Plus tôt cet été, la coordonnatrice de DataStream, Lindsay Day, a eu l'occasion de renouer avec Valérie Courtois, directrice de l'Initiative de leadership autochtone, à Fort Good Hope / Rádeyįlįkóé, TN-O.

L'Initiative de leadership autochtone fait la promotion d'un réseau national de gardiens autochtones dirigé par des Autochtones et financé par le gouvernement fédéral.
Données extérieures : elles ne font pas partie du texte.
(* ===== verification/Steps.v ===== *)
(** * Compiled expressions

    [ExecInitExprRec] of [backend/executor/execExpr.c] turns an expression
    into a list of steps, [ExecInterpExpr] of [execExprInterp.c] runs them.
    A step reads and writes cells, pairs of a [Datum] and a null flag that live
    as long as the [ExprState]: the result of the expression, the arguments of
    a function call, the arguments of a lambda call.  An address is a number,
    cell 0 is [state->resvalue] and [state->resnull], and an allocation takes
    the next addresses; the flag [anynull] of AND and OR is the null flag of a
    cell of its own.

    The checks of [ExecInitFunc] that ask the catalog, the right to execute the
    function and that it does not return a set, and the lookup of a comparison
    function for GREATEST and LEAST, are not modelled: the functions of an
    expression are taken to pass them.

    The fuel of [ExecInterpExpr] bounds the number of steps and of nested
    lambda calls. *)

From stdpp Require Import functions.
From S2P Require Import Prelude Bitmapset Nodes NodesFacts Serialize Inject Eval.

(** ** Cells *)

Record NullableDatum := mkNullable { nd_value : Datum; nd_isnull : bool }.

Abbreviation memory := (nat → NullableDatum) (only parsing).

(** what a cell holds, the value of a NULL being of no interest *)
Definition nd_option (c : NullableDatum) : option Datum := if nd_isnull c then None else Some (nd_value c).

Definition nd_of (v : option Datum) : NullableDatum := mkNullable (datum_or_zero v) (is_null v).

Definition set_value (m : memory) (a : nat) (d : Datum) : memory := <[a := mkNullable d (nd_isnull (m a))]> m.

Definition set_null (m : memory) (a : nat) (b : bool) : memory := <[a := mkNullable (nd_value (m a)) b]> m.

(** [n] cells from an address on *)
Definition cells (m : memory) (base n : nat) : list (option Datum) := (fun i => nd_option (m i)) <$> seq base n.

(** ** Steps *)

Record CallLambdaExprState := mkCallState {
  cls_heldargs : Bitmapset;
  cls_lambda : nat;                   (** [lambda_value], [lambda_isnull] *)
  cls_args : nat;                     (** [argvalues], [argnulls] *)
  cls_nargs : nat;
  cache_key_idx : list Z
}.

(** [fcinfo_data] with the function it calls *)
Record FuncCall := mkFuncCall { fc_fn : Oid; fc_coll : Oid; fc_args : nat; fc_nargs : nat }.

Inductive ExprEvalStep :=
| EEOP_DONE
| EEOP_VAR (res : nat) (v : Var)
| EEOP_CONST (res : nat) (c : NullableDatum)
| EEOP_FUNCEXPR (res : nat) (f : FuncCall)
| EEOP_FUNCEXPR_STRICT (res : nat) (f : FuncCall)
| EEOP_BOOL_AND_STEP_FIRST (res anynull : nat) (jumpdone : Z)
| EEOP_BOOL_AND_STEP (res anynull : nat) (jumpdone : Z)
| EEOP_BOOL_AND_STEP_LAST (res anynull : nat) (jumpdone : Z)
| EEOP_BOOL_OR_STEP_FIRST (res anynull : nat) (jumpdone : Z)
| EEOP_BOOL_OR_STEP (res anynull : nat) (jumpdone : Z)
| EEOP_BOOL_OR_STEP_LAST (res anynull : nat) (jumpdone : Z)
| EEOP_BOOL_NOT_STEP (res : nat) (jumpdone : Z)
| EEOP_JUMP (jumpdone : Z)
| EEOP_JUMP_IF_NOT_NULL (res : nat) (jumpdone : Z)
| EEOP_JUMP_IF_NOT_TRUE (res : nat) (jumpdone : Z)
| EEOP_NULLTEST_ISNULL (res : nat)
| EEOP_NULLTEST_ISNOTNULL (res : nat)
| EEOP_BOOLTEST_IS_TRUE (res : nat)
| EEOP_BOOLTEST_IS_NOT_TRUE (res : nat)
| EEOP_BOOLTEST_IS_FALSE (res : nat)
| EEOP_BOOLTEST_IS_NOT_FALSE (res : nat)
| EEOP_PARAM_EXEC (res : nat) (paramid : Z)
| EEOP_PARAM_EXTERN (res : nat) (p : Param)
| EEOP_DISTINCT (res : nat) (f : FuncCall)
| EEOP_NULLIF (res : nat) (f : FuncCall)
| EEOP_ARRAYEXPR (res : nat) (typ : Oid) (elems nelems : nat)
| EEOP_MINMAX (res : nat) (typ coll : Oid) (op : MinMaxOp) (elems nelems : nat)
| EEOP_FIELDSELECT (res : nat) (fieldnum resulttype : Z)
| EEOP_CALLLAMBDAEXPR (res : nat) (cle_state : CallLambdaExprState).

(** [as->d.*.jumpdone = target] *)
Definition set_jumpdone (target : Z) (op : ExprEvalStep) : ExprEvalStep :=
  match op with
  | EEOP_BOOL_AND_STEP_FIRST r a _ => EEOP_BOOL_AND_STEP_FIRST r a target
  | EEOP_BOOL_AND_STEP r a _ => EEOP_BOOL_AND_STEP r a target
  | EEOP_BOOL_AND_STEP_LAST r a _ => EEOP_BOOL_AND_STEP_LAST r a target
  | EEOP_BOOL_OR_STEP_FIRST r a _ => EEOP_BOOL_OR_STEP_FIRST r a target
  | EEOP_BOOL_OR_STEP r a _ => EEOP_BOOL_OR_STEP r a target
  | EEOP_BOOL_OR_STEP_LAST r a _ => EEOP_BOOL_OR_STEP_LAST r a target
  | EEOP_BOOL_NOT_STEP r _ => EEOP_BOOL_NOT_STEP r target
  | EEOP_JUMP _ => EEOP_JUMP target
  | EEOP_JUMP_IF_NOT_NULL r _ => EEOP_JUMP_IF_NOT_NULL r target
  | EEOP_JUMP_IF_NOT_TRUE r _ => EEOP_JUMP_IF_NOT_TRUE r target
  | op => op
  end.

(** ** Compilation *)

(** [es_next] is the next free cell, [es_consts] are the cells written while
    compiling *)
Record ExprState := mkExprState {
  es_steps : list ExprEvalStep;
  es_next : nat;
  es_consts : list (nat * NullableDatum);
  load_consts_explicitly : bool
}.

Definition steps_len (st : ExprState) : nat := length (es_steps st).

Definition ExprEvalPushStep (st : ExprState) (op : ExprEvalStep) : ExprState :=
  mkExprState (es_steps st ++ [op]) (es_next st) (es_consts st) (load_consts_explicitly st).

Definition palloc_cells (st : ExprState) (n : nat) : ExprState :=
  mkExprState (es_steps st) (es_next st + n) (es_consts st) (load_consts_explicitly st).

Definition write_cell (st : ExprState) (a : nat) (c : NullableDatum) : ExprState :=
  mkExprState (es_steps st) (es_next st) ((a, c) :: es_consts st) (load_consts_explicitly st).

(** the loops over [adjust_jumps] *)
Definition adjust_jumps (jumps : list nat) (target : nat) (st : ExprState) : ExprState :=
  mkExprState (foldr (fun i steps => alter (set_jumpdone (Z.of_nat target)) i steps) (es_steps st) jumps)
    (es_next st) (es_consts st) (load_consts_explicitly st).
Grâce aux programmes de gardiens à travers le pays, les communautés autochtones gèrent, surveillent et protègent la terre, l'eau et la faune des terres ancestrales conformément aux valeurs culturelles et aux lois autochtones.

Valérie Courtois est directrice de l'Initiative de leadership autochtone depuis 2013. Elle est membre de la communauté innue de Mashteuiatsh, située sur la rive de Peikuakami ou Lac-St-Jean.

Voici les points saillants de la conversation de Lindsay avec Val:

Visite de la région du Sahtú

Je viens d'un peuple de caribous et chaque fois que je viens au Sahtú, j'ai envie de voir des frères et sœurs. Les gens du Sahtú sont tellement accueillants et fiers de partager qui ils sont tout en étant très humbles à ce sujet - tout comme nous.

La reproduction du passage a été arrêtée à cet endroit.